● WORK TO BE COMPLETED: Whenever a line contains the string "eapply", copy it out of the entries.

■ ■ ■ ■

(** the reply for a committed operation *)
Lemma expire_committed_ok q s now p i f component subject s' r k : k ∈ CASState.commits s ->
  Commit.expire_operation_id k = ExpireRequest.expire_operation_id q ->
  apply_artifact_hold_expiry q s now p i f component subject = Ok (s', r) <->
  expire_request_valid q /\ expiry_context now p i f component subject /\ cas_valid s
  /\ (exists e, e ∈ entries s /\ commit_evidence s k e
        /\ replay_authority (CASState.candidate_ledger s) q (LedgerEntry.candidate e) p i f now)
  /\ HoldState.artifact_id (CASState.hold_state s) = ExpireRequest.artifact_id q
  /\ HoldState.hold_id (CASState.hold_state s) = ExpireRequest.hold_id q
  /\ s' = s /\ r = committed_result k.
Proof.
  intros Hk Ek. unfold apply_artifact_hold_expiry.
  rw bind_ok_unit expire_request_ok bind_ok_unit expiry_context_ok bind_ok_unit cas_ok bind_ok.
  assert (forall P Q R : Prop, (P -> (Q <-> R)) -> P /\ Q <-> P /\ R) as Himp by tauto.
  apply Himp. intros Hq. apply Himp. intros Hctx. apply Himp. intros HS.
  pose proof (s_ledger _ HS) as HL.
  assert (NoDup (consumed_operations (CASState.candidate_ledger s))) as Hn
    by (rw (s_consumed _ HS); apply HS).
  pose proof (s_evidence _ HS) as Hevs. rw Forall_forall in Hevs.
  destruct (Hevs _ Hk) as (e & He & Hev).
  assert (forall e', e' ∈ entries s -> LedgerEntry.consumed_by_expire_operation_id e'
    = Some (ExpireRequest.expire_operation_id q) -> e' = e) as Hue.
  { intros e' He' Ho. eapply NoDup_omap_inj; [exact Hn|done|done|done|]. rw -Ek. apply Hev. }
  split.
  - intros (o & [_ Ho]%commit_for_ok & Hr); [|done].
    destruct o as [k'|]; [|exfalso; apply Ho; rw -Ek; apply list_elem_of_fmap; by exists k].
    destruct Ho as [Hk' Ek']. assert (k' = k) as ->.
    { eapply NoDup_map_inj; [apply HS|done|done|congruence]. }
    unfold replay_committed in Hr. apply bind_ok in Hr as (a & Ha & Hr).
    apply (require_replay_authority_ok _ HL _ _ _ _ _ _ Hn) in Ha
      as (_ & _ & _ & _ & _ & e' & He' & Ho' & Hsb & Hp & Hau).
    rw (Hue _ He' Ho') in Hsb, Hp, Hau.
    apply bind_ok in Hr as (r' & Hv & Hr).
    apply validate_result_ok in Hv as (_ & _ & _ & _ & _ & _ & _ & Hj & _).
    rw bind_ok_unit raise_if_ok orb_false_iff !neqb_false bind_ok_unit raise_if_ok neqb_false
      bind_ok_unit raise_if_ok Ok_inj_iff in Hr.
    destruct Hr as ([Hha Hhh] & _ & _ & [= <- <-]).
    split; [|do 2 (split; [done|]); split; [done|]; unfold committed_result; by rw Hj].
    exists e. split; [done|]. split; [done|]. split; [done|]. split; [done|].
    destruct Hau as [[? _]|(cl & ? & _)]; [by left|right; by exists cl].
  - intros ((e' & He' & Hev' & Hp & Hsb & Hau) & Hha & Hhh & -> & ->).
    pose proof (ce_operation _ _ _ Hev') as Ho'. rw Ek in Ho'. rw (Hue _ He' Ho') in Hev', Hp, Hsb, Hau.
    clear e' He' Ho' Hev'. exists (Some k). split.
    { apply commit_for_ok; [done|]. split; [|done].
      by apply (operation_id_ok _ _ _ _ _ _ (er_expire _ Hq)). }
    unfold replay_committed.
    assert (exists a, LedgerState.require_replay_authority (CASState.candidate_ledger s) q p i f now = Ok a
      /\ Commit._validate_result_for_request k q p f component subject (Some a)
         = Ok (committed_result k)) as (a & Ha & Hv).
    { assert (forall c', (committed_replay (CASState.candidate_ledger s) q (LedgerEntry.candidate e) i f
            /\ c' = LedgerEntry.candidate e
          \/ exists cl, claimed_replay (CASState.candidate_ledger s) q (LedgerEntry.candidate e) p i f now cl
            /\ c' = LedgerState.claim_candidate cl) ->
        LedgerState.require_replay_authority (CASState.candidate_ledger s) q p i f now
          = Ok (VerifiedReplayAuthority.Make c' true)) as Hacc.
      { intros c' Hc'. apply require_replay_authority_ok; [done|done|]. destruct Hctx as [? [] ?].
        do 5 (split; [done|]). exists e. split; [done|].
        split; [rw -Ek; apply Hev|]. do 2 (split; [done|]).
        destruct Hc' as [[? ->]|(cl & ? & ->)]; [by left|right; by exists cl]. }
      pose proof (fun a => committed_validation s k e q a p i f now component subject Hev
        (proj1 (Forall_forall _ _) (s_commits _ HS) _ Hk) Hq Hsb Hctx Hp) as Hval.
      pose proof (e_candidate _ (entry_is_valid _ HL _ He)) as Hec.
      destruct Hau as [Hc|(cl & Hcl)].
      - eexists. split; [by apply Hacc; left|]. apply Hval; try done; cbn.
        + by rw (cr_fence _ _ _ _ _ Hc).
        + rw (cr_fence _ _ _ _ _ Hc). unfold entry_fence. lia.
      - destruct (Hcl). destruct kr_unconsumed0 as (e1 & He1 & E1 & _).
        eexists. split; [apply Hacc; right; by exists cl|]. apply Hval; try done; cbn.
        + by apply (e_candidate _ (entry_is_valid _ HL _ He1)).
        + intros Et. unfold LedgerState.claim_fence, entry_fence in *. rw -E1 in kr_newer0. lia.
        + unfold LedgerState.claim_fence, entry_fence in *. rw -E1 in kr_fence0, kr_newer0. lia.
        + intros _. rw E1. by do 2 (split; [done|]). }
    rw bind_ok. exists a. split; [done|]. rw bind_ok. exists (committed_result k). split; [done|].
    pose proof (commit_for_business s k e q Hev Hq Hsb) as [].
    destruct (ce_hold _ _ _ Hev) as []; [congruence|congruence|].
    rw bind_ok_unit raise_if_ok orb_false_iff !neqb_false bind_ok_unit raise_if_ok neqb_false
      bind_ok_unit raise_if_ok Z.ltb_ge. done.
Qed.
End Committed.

■ ■ ■ ■

● EXERCISE OUTPUT:
  { intros e' He' Ho. eapply NoDup_omap_inj; [exact Hn|done|done|done|]. rw -Ek. apply Hev. }
    { eapply NoDup_map_inj; [apply HS|done|done|congruence]. }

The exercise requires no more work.